ASSIGNED TASK
Repeat the listing below in full, keeping every character as it is.

--

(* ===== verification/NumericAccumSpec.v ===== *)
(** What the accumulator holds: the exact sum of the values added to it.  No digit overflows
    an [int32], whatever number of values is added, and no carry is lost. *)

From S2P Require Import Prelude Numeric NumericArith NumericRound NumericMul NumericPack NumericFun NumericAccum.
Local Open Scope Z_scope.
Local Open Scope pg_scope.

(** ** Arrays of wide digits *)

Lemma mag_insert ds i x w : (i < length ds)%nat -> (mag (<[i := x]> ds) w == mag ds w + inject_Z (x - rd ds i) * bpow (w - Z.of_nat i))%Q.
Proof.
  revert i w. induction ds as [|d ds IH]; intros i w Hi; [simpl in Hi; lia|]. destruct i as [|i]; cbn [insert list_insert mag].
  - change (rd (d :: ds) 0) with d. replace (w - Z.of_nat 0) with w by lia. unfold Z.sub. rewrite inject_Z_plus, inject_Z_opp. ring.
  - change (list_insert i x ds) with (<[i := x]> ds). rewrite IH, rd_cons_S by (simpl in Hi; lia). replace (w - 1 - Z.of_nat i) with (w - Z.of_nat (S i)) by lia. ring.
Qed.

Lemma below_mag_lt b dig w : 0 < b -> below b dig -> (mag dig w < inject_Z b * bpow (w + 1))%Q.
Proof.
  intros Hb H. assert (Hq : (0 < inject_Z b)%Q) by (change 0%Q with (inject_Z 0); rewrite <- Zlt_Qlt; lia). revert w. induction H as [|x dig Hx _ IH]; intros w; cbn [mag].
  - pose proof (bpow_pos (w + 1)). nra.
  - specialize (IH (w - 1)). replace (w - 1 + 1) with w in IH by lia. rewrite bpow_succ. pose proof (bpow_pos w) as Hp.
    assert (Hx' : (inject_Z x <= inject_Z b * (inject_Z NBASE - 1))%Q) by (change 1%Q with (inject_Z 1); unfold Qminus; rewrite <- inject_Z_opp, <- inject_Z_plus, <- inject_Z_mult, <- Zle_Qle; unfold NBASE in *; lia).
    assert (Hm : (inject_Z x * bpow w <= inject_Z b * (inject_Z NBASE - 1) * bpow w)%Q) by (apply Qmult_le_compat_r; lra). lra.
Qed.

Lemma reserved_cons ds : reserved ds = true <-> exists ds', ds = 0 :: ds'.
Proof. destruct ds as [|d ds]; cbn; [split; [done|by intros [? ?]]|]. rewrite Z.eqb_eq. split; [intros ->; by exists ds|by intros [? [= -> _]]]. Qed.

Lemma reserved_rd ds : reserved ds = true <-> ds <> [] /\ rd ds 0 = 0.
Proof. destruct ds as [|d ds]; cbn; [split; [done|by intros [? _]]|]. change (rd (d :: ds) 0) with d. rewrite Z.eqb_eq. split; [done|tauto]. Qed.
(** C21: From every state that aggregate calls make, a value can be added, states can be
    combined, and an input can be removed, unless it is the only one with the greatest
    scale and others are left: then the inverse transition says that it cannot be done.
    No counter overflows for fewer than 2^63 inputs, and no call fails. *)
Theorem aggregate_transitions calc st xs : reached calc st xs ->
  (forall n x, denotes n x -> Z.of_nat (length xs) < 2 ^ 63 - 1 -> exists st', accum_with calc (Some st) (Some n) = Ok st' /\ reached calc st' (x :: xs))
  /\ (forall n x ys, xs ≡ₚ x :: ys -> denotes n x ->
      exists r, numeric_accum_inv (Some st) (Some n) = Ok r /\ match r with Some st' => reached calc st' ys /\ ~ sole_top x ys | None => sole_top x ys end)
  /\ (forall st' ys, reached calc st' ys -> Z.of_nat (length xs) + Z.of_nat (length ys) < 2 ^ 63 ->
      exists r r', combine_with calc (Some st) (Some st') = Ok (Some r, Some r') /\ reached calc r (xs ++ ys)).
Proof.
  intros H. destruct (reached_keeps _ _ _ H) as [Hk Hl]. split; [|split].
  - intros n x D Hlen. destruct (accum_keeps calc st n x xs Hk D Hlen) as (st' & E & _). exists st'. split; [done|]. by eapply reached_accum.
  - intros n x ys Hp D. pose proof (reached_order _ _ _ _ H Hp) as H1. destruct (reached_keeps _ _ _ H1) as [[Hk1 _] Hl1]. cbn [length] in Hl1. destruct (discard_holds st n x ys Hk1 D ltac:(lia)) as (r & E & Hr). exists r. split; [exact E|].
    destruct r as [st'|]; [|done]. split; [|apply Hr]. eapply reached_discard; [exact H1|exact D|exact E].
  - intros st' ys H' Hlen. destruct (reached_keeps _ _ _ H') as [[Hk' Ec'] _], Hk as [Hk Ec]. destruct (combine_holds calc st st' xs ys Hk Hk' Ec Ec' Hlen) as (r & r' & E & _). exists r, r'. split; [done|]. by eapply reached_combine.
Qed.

--

YOUR RESPONSE
(* ===== verification/NumericAccumSpec.v ===== *)
(** What the accumulator holds: the exact sum of the values added to it.  No digit overflows
    an [int32], whatever number of values is added, and no carry is lost. *)

From S2P Require Import Prelude Numeric NumericArith NumericRound NumericMul NumericPack NumericFun NumericAccum.
Local Open Scope Z_scope.
Local Open Scope pg_scope.

(** ** Arrays of wide digits *)

Lemma mag_insert ds i x w : (i < length ds)%nat -> (mag (<[i := x]> ds) w == mag ds w + inject_Z (x - rd ds i) * bpow (w - Z.of_nat i))%Q.
Proof.
  revert i w. induction ds as [|d ds IH]; intros i w Hi; [simpl in Hi; lia|]. destruct i as [|i]; cbn [insert list_insert mag].
  - change (rd (d :: ds) 0) with d. replace (w - Z.of_nat 0) with w by lia. unfold Z.sub. rewrite inject_Z_plus, inject_Z_opp. ring.
  - change (list_insert i x ds) with (<[i := x]> ds). rewrite IH, rd_cons_S by (simpl in Hi; lia). replace (w - 1 - Z.of_nat i) with (w - Z.of_nat (S i)) by lia. ring.
Qed.

Lemma below_mag_lt b dig w : 0 < b -> below b dig -> (mag dig w < inject_Z b * bpow (w + 1))%Q.
Proof.
  intros Hb H. assert (Hq : (0 < inject_Z b)%Q) by (change 0%Q with (inject_Z 0); rewrite <- Zlt_Qlt; lia). revert w. induction H as [|x dig Hx _ IH]; intros w; cbn [mag].
  - pose proof (bpow_pos (w + 1)). nra.
  - specialize (IH (w - 1)). replace (w - 1 + 1) with w in IH by lia. rewrite bpow_succ. pose proof (bpow_pos w) as Hp.
    assert (Hx' : (inject_Z x <= inject_Z b * (inject_Z NBASE - 1))%Q) by (change 1%Q with (inject_Z 1); unfold Qminus; rewrite <- inject_Z_opp, <- inject_Z_plus, <- inject_Z_mult, <- Zle_Qle; unfold NBASE in *; lia).
    assert (Hm : (inject_Z x * bpow w <= inject_Z b * (inject_Z NBASE - 1) * bpow w)%Q) by (apply Qmult_le_compat_r; lra). lra.
Qed.

Lemma reserved_cons ds : reserved ds = true <-> exists ds', ds = 0 :: ds'.
Proof. destruct ds as [|d ds]; cbn; [split; [done|by intros [? ?]]|]. rewrite Z.eqb_eq. split; [intros ->; by exists ds|by intros [? [= -> _]]]. Qed.

Lemma reserved_rd ds : reserved ds = true <-> ds <> [] /\ rd ds 0 = 0.
Proof. destruct ds as [|d ds]; cbn; [split; [done|by intros [? _]]|]. change (rd (d :: ds) 0) with d. rewrite Z.eqb_eq. split; [done|tauto]. Qed.
(** C21: From every state that aggregate calls make, a value can be added, states can be
    combined, and an input can be removed, unless it is the only one with the greatest
    scale and others are left: then the inverse transition says that it cannot be done.
    No counter overflows for fewer than 2^63 inputs, and no call fails. *)
Theorem aggregate_transitions calc st xs : reached calc st xs ->
  (forall n x, denotes n x -> Z.of_nat (length xs) < 2 ^ 63 - 1 -> exists st', accum_with calc (Some st) (Some n) = Ok st' /\ reached calc st' (x :: xs))
  /\ (forall n x ys, xs ≡ₚ x :: ys -> denotes n x ->
      exists r, numeric_accum_inv (Some st) (Some n) = Ok r /\ match r with Some st' => reached calc st' ys /\ ~ sole_top x ys | None => sole_top x ys end)
  /\ (forall st' ys, reached calc st' ys -> Z.of_nat (length xs) + Z.of_nat (length ys) < 2 ^ 63 ->
      exists r r', combine_with calc (Some st) (Some st') = Ok (Some r, Some r') /\ reached calc r (xs ++ ys)).
Proof.
  intros H. destruct (reached_keeps _ _ _ H) as [Hk Hl]. split; [|split].
  - intros n x D Hlen. destruct (accum_keeps calc st n x xs Hk D Hlen) as (st' & E & _). exists st'. split; [done|]. by eapply reached_accum.
  - intros n x ys Hp D. pose proof (reached_order _ _ _ _ H Hp) as H1. destruct (reached_keeps _ _ _ H1) as [[Hk1 _] Hl1]. cbn [length] in Hl1. destruct (discard_holds st n x ys Hk1 D ltac:(lia)) as (r & E & Hr). exists r. split; [exact E|].
    destruct r as [st'|]; [|done]. split; [|apply Hr]. eapply reached_discard; [exact H1|exact D|exact E].
  - intros st' ys H' Hlen. destruct (reached_keeps _ _ _ H') as [[Hk' Ec'] _], Hk as [Hk Ec]. destruct (combine_holds calc st st' xs ys Hk Hk' Ec Ec' Hlen) as (r & r' & E & _). exists r, r'. split; [done|]. by eapply reached_combine.
Qed.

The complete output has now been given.